From the First Appellate District –

  • The People v. Donicia Athena Espinoza; where the court of appeals summarily rejected Ms. Espinoza’s appeal of a specific probation condition placed on her following a plea of no contest to a felony count of cemetery vandalism. The court held that Ms. Espinoza was required to obtain a certificate of probable cause prior to filing an appeal, as she had specifically waived her right to appeal by pleading no contest.  As the court of appeal had no authority to hear the case, the merits of the appeal were not reached.
  • Eduardo Magana v. The Superior Court of San Mateo County [Real Party in Interest] The People; here, the court of appeals upheld the trial court’s removal of Mr. Magana’s defense attorney after finding that Defendant attorney’s continual delays were depriving Mr. Magana’s two alleged rape victims, the prosecution, and the defendant a speedy trial. The trial court had “no faith that [defendant’s attorney, Mr.] Everett would be prepared to take the case to trial on a timely basis” after four trial continuances, two peremptory challenges of trial judges, moving then withdrawing a motion for recusal of the second trial judge, and then failing to move for an appointment of an expert to testify to his client’s purportedly involuntary confession until the second day of trial.  A copy of this opinion will be forwarded to the State Bar of California.

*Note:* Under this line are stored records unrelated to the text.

(* ===== verification/SignatureTheory.v ===== *)
(** * What a verified signature establishes

    The registry of verified signatures holds only signatures that the key of the
    issuer made on the digest of the object, or that the contract of the issuer
    confirmed at a finalized block. *)

From S2P Require Import Prelude Bytes Merkle CodePoints JsText JsNumber CanonicalJson CanonicalJsonTheory CanonicalJsonRoundtrip.
From S2P Require Import PlainJson WireScalars KaTransfer AuthorLane AuthorCatalog AuthorCatalogTheory AuthorCatalogRows AuthorCatalogSafety.
From S2P Require Import JsonEquiv ControlObject ControlObjectTheory ControlObjectSafety SignatureVerifier.

Open Scope Z_scope.

(** A contract wallet is the issuer of what it signs. *)
Lemma unsigned_contract v e chainId contract :
  assertUnsignedControlEnvelopeFields v = Ok e -> signatureSuite e = Eip1271 chainId contract -> contract = issuer e.
Proof.
  intros H Es. destruct v as [| | | | |fs]; try done. cbn [assertUnsignedControlEnvelopeFields isPlainRecord] in H. cbv zeta in H.
  apply throw_if_Ok in H as [_ H]. apply result_bind_Ok in H as (ty & _ & H). apply throw_if_Ok in H as [_ H].
  apply result_bind_Ok in H as (i & _ & H). apply result_bind_Ok in H as (suite & Hs & [= <-]). cbn [signatureSuite issuer] in *. subst suite.
  unfold assertSignatureEvidence in Hs. destruct (isPlainRecord _); [|done]. destruct (fieldIs _ _).
  - do 2 apply throw_if_Ok in Hs as [_ Hs]. done.
  - do 2 apply throw_if_Ok in Hs as [_ Hs]. do 2 apply result_bind_Ok in Hs as (? & _ & Hs).
    by apply throw_if_Ok in Hs as [Hc%negb_false_iff%bool_decide_eq_true [= -> ->]].
Qed.

Lemma signed_contract v e chainId contract :
  assertSignedControlEnvelopeFields v = Ok e -> signatureSuite (unsignedEnvelope e) = Eip1271 chainId contract -> contract = issuer (unsignedEnvelope e).
Proof.
  intros H. destruct v as [| | | | |fs]; try done. cbn [assertSignedControlEnvelopeFields isPlainRecord] in H. apply throw_if_Ok in H as [_ H].
  apply result_bind_Ok in H as (u & Hu & H). do 2 apply result_bind_Ok in H as (? & _ & H). injection H as <-. exact (unsigned_contract _ _ _ _ Hu).
Qed.

(** A 65-byte signature in its canonical form: r in the range of the group order, s in
    its lower half, v one of 27 and 28. *)
Definition CanonicalSignature (signature : jsstr) : Prop :=
  (signatureV signature = js "1b" \/ signatureV signature = js "1c") /\
  1 <= signatureR signature < SECP256K1_N /\ 1 <= signatureS signature <= SECP256K1_N / 2.

Lemma canonical_signature signature : nonCanonicalSignature signature = false -> CanonicalSignature signature.
Proof.
  unfold nonCanonicalSignature. rewrite !orb_false_iff, andb_false_iff, !negb_false_iff, !bool_decide_eq_true, !Z.ltb_ge, Z.leb_gt.
  intros [[[[Hv Hr1] Hr2] Hs1] Hs2]. change (SECP256K1_N / 2) with SECP256K1_HALF_N. unfold CanonicalSignature. tauto.
Qed.

(** The answer of a gateway: a block of the chain and the data that the call returned. *)
Definition CallAnswer (value : Json) (chainId blockNumber blockHash returnData : jsstr) : Prop :=
  exists fields, value = JObject fields /\ field (js "chainId") fields = Some (JString chainId) /\
    field (js "blockNumber") fields = Some (JString blockNumber) /\ field (js "blockHash") fields = Some (JString blockHash) /\
    field (js "returnData") fields = Some (JString returnData).

Lemma call_answer value chainId r :
  validateFinalizedCallResult value chainId = Ok r ->
  CallAnswer value chainId (resultBlockNumber r) (resultBlockHash r) (resultReturnData r).
Proof.
  unfold validateFinalizedCallResult, callResultAnchor. intros H. apply result_bind_Ok in H as ([[[c n] h] data] & Ha & H).
  destruct value as [| | | | |fs]; try done. cbn [isPlainRecord] in Ha. apply throw_if_Ok in Ha as [_ Ha].
  apply result_bind_Ok in Ha as (c' & [Hc _]%checkedText_Ok & Ha). apply result_bind_Ok in Ha as (n' & [Hn _]%checkedText_Ok & Ha).
  apply result_bind_Ok in Ha as (h' & [Hh _]%checkedText_Ok & Ha). injection Ha as -> -> -> <-.
  apply throw_if_Ok in H as [->%negb_false_iff%bool_decide_eq_true H]. destruct (field (js "returnData") fs) as [[| | |data'| |]|] eqn:Ed; try done.
  apply throw_if_Ok in H as [_ [= <-]]. by exists fs.
Qed.

Section Signatures.
Context (sha256 : bytes -> bytes) (signatureSerialized : jsstr -> option jsstr) (verifyMessage : bytes -> jsstr -> option jsstr).
Context (encodeIsValidSignature : jsstr -> jsstr -> jsstr).

(** The gateways of the process. *)
Context (Gateway : (CurrentFinalizedEvmCallRequestV1 -> CallOutcome) -> Prop).

Abbreviation verifySigned := (verifySignature sha256 signatureSerialized verifyMessage encodeIsValidSignature).

(** [signer] signed [digest]: the canonical [signature] recovers the address of the
    signer, or its contract returned the magic value for it. *)
Inductive SignedBy (digest signature signer : jsstr) : VerificationEvidence -> Prop :=
| SignedByKey recovered :
    CanonicalSignature signature -> verifyMessage (getBytes digest) signature = Some recovered -> lowerText recovered = signer ->
    SignedBy digest signature signer Eip191Evidence
| SignedByContract call request value chainId blockNumber blockHash :
    Gateway call -> requestChainId request = chainId -> requestTo request = signer -> requestData request = lowerText (encodeIsValidSignature digest signature) ->
    call request = CallResolved value ->
    CallAnswer value chainId blockNumber blockHash EIP1271_CANONICAL_ABI_RETURN_V1 ->
    SignedBy digest signature signer (Eip1271Evidence chainId signer blockNumber blockHash).

(** What the snapshot of a verified signature says is so. *)
Definition Authentic (snapshot : VerifiedControlEnvelopeIssuerSignatureSnapshotV1) : Prop :=
  exists signature, computeControlSignatureVariantDigestHex sha256 (provenObjectDigest snapshot) signature = Ok (provenVariantDigest snapshot) /\
    SignedBy (provenObjectDigest snapshot) signature (provenIssuer snapshot) (verificationEvidence snapshot).

(** The registries that the two verifiers produce. *)
Inductive VerifiedRegistry : VerifiedSignatures -> Prop :=
| NoSignatures : VerifiedRegistry []
| SignatureVerified registry input options token registry' :
    VerifiedRegistry registry -> (forall call, callEvmAtCurrentFinalized options = Some call -> Gateway call) ->
    verifyControlEnvelopeIssuerSignatureV1 sha256 signatureSerialized verifyMessage encodeIsValidSignature registry input options = Ok (token, registry') ->
    VerifiedRegistry registry'
| Eip191SignatureVerified registry input token registry' :
    VerifiedRegistry registry ->
    verifyEip191ControlEnvelopeIssuerSignatureV1 sha256 signatureSerialized verifyMessage registry input = Ok (token, registry') ->
    VerifiedRegistry registry'.

Lemma variantDigest32_Ok e d :
  variantDigest32 sha256 e = Ok d -> computeControlSignatureVariantDigestHex sha256 (objectDigest e) (signature e) = Ok d.
Proof.
  unfold variantDigest32, asDigest32. intros (x & Hx%mapErr_Ok & H)%result_bind_Ok. by apply result_bind_Ok in H as (? & _ & [= ->]).
Qed.

Lemma asDigest32_Ok v d : asDigest32 v = Ok d -> d = v.
Proof. unfold asDigest32. by intros (? & _ & [= ->])%result_bind_Ok. Qed.

Lemma snapshotEnvelope_contract input e chainId contract :
  snapshotEnvelope sha256 input = Ok e -> signatureSuite (unsignedEnvelope e) = Eip1271 chainId contract -> contract = issuer (unsignedEnvelope e).
Proof.
  unfold snapshotEnvelope. intros (b & _ & H%rethrow_Ok)%result_bind_Ok. unfold parseCanonicalSignedControlEnvelope in H.
  apply result_bind_Ok in H as (v & _ & H). unfold assertSignedControlEnvelope in H. apply result_bind_Ok in H as ([e' b'] & H & [= ->]).
  unfold validateSignedControlEnvelope in H. apply result_bind_Ok in H as (e' & Ha & H). do 2 apply result_bind_Ok in H as (? & _ & H).
  apply throw_if_Ok in H as [_ [= -> _]]. exact (signed_contract _ _ _ _ Ha).
Qed.

Lemma eip191_authentic e s : verifyCanonicalEip191EnvelopeV1 sha256 signatureSerialized verifyMessage e = Ok s -> Authentic s.
Proof.
  unfold verifyCanonicalEip191EnvelopeV1. intros H. apply result_bind_Ok in H as (u & Hu & H). apply result_bind_Ok in H as (d & ->%asDigest32_Ok & H).
  apply result_bind_Ok in H as (vd & Hvd%variantDigest32_Ok & [= <-]). exists (signature e). split; [exact Hvd|].
  unfold verifyCanonicalEip191 in Hu. apply throw_if_Ok in Hu as [Hn Hu]. destruct (signatureSerialized _) as [t|]; [|done].
  apply throw_if_Ok in Hu as [_ Hu]. destruct (verifyMessage _ _) as [r|] eqn:Hr; [|done].
  apply throw_if_Ok in Hu as [Hs%negb_false_iff%bool_decide_eq_true _]. exact (SignedByKey _ _ _ r (canonical_signature _ Hn) Hr Hs).
Qed.

Lemma awaitFinalizedCall_Ok outcome chainId r :
  awaitFinalizedCall outcome chainId = Ok r -> exists value, outcome = CallResolved value /\ validateFinalizedCallResult value chainId = Ok r.
Proof.
  destruct outcome as [value|cause aborted| |]; try done.
  - intros H. by exists value.
  - cbn [awaitFinalizedCall]. unfold mapFinalizedCallFailure. intros [_ H]%throw_if_Ok. by destruct cause.
Qed.

Lemma verifySignature_authentic input options s :
  (forall call, callEvmAtCurrentFinalized options = Some call -> Gateway call) -> verifySigned input options = Ok s -> Authentic s.
Proof.
  intros Hg. unfold verifySignature. intros H. apply result_bind_Ok in H as (e & He & H). apply result_bind_Ok in H as (d & ->%asDigest32_Ok & H).
  apply result_bind_Ok in H as (vd & Hvd%variantDigest32_Ok & H). destruct (signatureSuite _) as [|chainId contract] eqn:Es; [exact (eip191_authentic _ _ H)|].
  pose proof (snapshotEnvelope_contract _ _ _ _ He Es) as ->. destruct (callEvmAtCurrentFinalized options) as [call|] eqn:Ec; [|done].
  apply throw_if_Ok in H as [_ H]. apply result_bind_Ok in H as (r & Hr & H). apply throw_if_Ok in H as [Hm%negb_false_iff%bool_decide_eq_true [= <-]].
  apply awaitFinalizedCall_Ok in Hr as (value & Hv & Hr). exists (signature e). split; [exact Hvd|]. apply call_answer in Hr. rewrite Hm in Hr.
  eapply SignedByContract; [exact (Hg _ eq_refl)| | | |exact Hv|exact Hr]; reflexivity.
Qed.

Lemma registry_authentic registry : VerifiedRegistry registry -> Forall Authentic registry.
Proof.
  intros H. induction H as [|registry input options token registry' _ IH Hg H|registry input token registry' _ IH H]; [constructor| |].
  - unfold verifyControlEnvelopeIssuerSignatureV1 in H. apply result_bind_Ok in H as (s & Hs & [= _ <-]).
    apply Forall_app. split; [exact IH|]. constructor; [|constructor]. exact (verifySignature_authentic _ _ _ Hg Hs).
  - unfold verifyEip191ControlEnvelopeIssuerSignatureV1 in H. apply result_bind_Ok in H as (e & _ & H). destruct (signatureSuite _); [|done].
    apply result_bind_Ok in H as (s & Hs & [= _ <-]). apply Forall_app. split; [exact IH|]. constructor; [|constructor]. exact (eip191_authentic _ _ Hs).
Qed.

(** C13: Whatever calls of the two verifiers filled the registry, the snapshot that a
    token opens is of a signature that the issuer made: a canonical signature of the
    object digest that recovers the issuer's address, or one that the issuer's
    contract confirmed with the magic value at a finalized block of its chain; and
    the variant digest is the one of that signature. *)
Theorem verified_signature_authentic registry token s :
  VerifiedRegistry registry -> readVerifiedControlEnvelopeIssuerSignatureV1 registry token = Some s ->
  exists signature, computeControlSignatureVariantDigestHex sha256 (provenObjectDigest s) signature = Ok (provenVariantDigest s) /\
    SignedBy (provenObjectDigest s) signature (provenIssuer s) (verificationEvidence s).
Proof.
  intros Hr H. unfold readVerifiedControlEnvelopeIssuerSignatureV1 in H. destruct token as [token|]; [|done]. cbn [mbind option_bind] in H.
  apply registry_authentic in Hr. rewrite Forall_forall in Hr. exact (Hr _ (list_elem_of_lookup_2 _ _ _ H)).
Qed.

End Signatures.

(** ** Examples *)

(** The key of the sample author made every signature. *)
Definition sampleVerifyMessage (message : bytes) (signature : jsstr) : option jsstr := Some (lowerHex sampleAuthor).

(** An envelope of the author's contract wallet. *)
Definition walletEnvelope : SignedControlEnvelopeV1 :=
  let unsigned := {| objectType := js "dkg/example/v1"; payload := JObject sampleFields; issuer := lowerHex sampleAuthor;
                     signatureSuite := Eip1271 (js "20430") (lowerHex sampleAuthor) |} in
  {| unsignedEnvelope := unsigned; objectDigest := lowerHex (sampleHash (objectInput unsigned)); signature := js "0x01" |}.

(** A gateway to a chain where every wallet confirms. *)
Definition sampleGateway (request : CurrentFinalizedEvmCallRequestV1) : CallOutcome :=
  CallResolved (JObject [(js "blockHash", JString sampleDigest); (js "blockNumber", JString (js "7")); (js "chainId", JString (requestChainId request));
                         (js "returnData", JString EIP1271_CANONICAL_ABI_RETURN_V1)]).

Definition sampleEncode (digest signature : jsstr) : jsstr := digest ++ signature.
Definition sampleOptions : VerifyControlEnvelopeIssuerSignatureOptionsV1 := {| callEvmAtCurrentFinalized := Some sampleGateway; signalAborted := false |}.

(** The registry after a call. *)
Definition registryAfter {E A B} (r : result E (A * B)) (registry : B) : B :=
  match r with Ok (_, registry') => registry' | Err _ => registry end.

Definition keySignature : VerifiedSignatures :=
  registryAfter (verifyEip191ControlEnvelopeIssuerSignatureV1 sampleHash Some sampleVerifyMessage [] (toCanonicalSignedEnvelope (sampleEnvelope sampleFields))) [].

Definition twoSignatures : VerifiedSignatures :=
  registryAfter (verifyControlEnvelopeIssuerSignatureV1 sampleHash Some sampleVerifyMessage sampleEncode keySignature
    (toCanonicalSignedEnvelope walletEnvelope) sampleOptions) keySignature.

Definition walletSnapshot : VerifiedControlEnvelopeIssuerSignatureSnapshotV1 :=
  {| provenObjectDigest := objectDigest walletEnvelope;
     provenVariantDigest := lowerHex (sampleHash (encodeUtf8 CONTROL_SIGNATURE_VARIANT_DIGEST_DOMAIN));
     provenIssuer := lowerHex sampleAuthor; provenSuite := EIP1271_SUITE;
     verificationEvidence := Eip1271Evidence (js "20430") (lowerHex sampleAuthor) (js "7") sampleDigest |}.

Lemma verified_signature_authentic_witness :
  exists signature, computeControlSignatureVariantDigestHex sampleHash (provenObjectDigest walletSnapshot) signature = Ok (provenVariantDigest walletSnapshot) /\
    SignedBy sampleVerifyMessage sampleEncode (eq sampleGateway) (provenObjectDigest walletSnapshot) signature (provenIssuer walletSnapshot)
      (verificationEvidence walletSnapshot).
Proof.
  apply (verified_signature_authentic sampleHash Some sampleVerifyMessage sampleEncode (eq sampleGateway) twoSignatures (Some 1%nat));
    [|vm_compute; reflexivity].
  apply (SignatureVerified _ _ _ _ _ keySignature (toCanonicalSignedEnvelope walletEnvelope) sampleOptions 1 twoSignatures);
    [|by intros call [= <-]|vm_compute; reflexivity].
  apply (Eip191SignatureVerified _ _ _ _ _ [] (toCanonicalSignedEnvelope (sampleEnvelope sampleFields)) 0 keySignature);
    [apply NoSignatures|vm_compute; reflexivity].
Defined.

From the Second Appellate District –

  • Martha L. Welborne v. Ryman-Carroll Foundation; where the court reversed entry of judgment against Ms. Welborne on a quasi-contract claim arising out of Ms. Welborne’s investment in the Ryman-Carroll Foundation when one of the members of the Board of Directors of the Foundation, a Mr. Foster, purportedly paid back a loan made to another company controlled by Mr. Foster using Ms. Wilborne’s and other’s investments. In its opinion, the court of appeals held that there was sufficient evidence that the Foundation was on notice of Mr. Foster’s acts such that the case cannot be summarily adjudicated.
  • Baker Marquart LLP v. James R. Kantor; where the court of appeals reversed and remanded with instructions the trial court’s confirmation of an arbitration award against Baker Marquart LLP. The issue addressed was whether Mr. Kantor’s submission of an undisclosed, confidential, arbitration brief to the arbitration panel which Baker Marquart was unable to respond, constituted the type of “corruption, fraud or other undue means” that justifies the vacation of an arbitration award.  The court of appeals held that the tactics used by Mr. Kantor ultimately prevented a fair adversarial hearing and gave Mr. Kantor an unfair advantage in the arbitration – such that the arbitration award must be vacated.
  • Integrated Lender Services, Inc. v. County of Los Angeles [as Appellant with] Juan Velazquez, as Trustee, et cetera, et alterius [as Respondent]; where the court of appeals affirmed the trial court’s determination that the County of Los Angeles could not properly assert the right to recover surplus funds from the sale of a convicted fraudster’s house. Although the County had filed a lis pendis, the trial court and the court of appeals held that this did not entitle the County to the funds ahead of other liens because the decision in the underlying fraud case did not order that the property be levied upon to satisfy the restitution award.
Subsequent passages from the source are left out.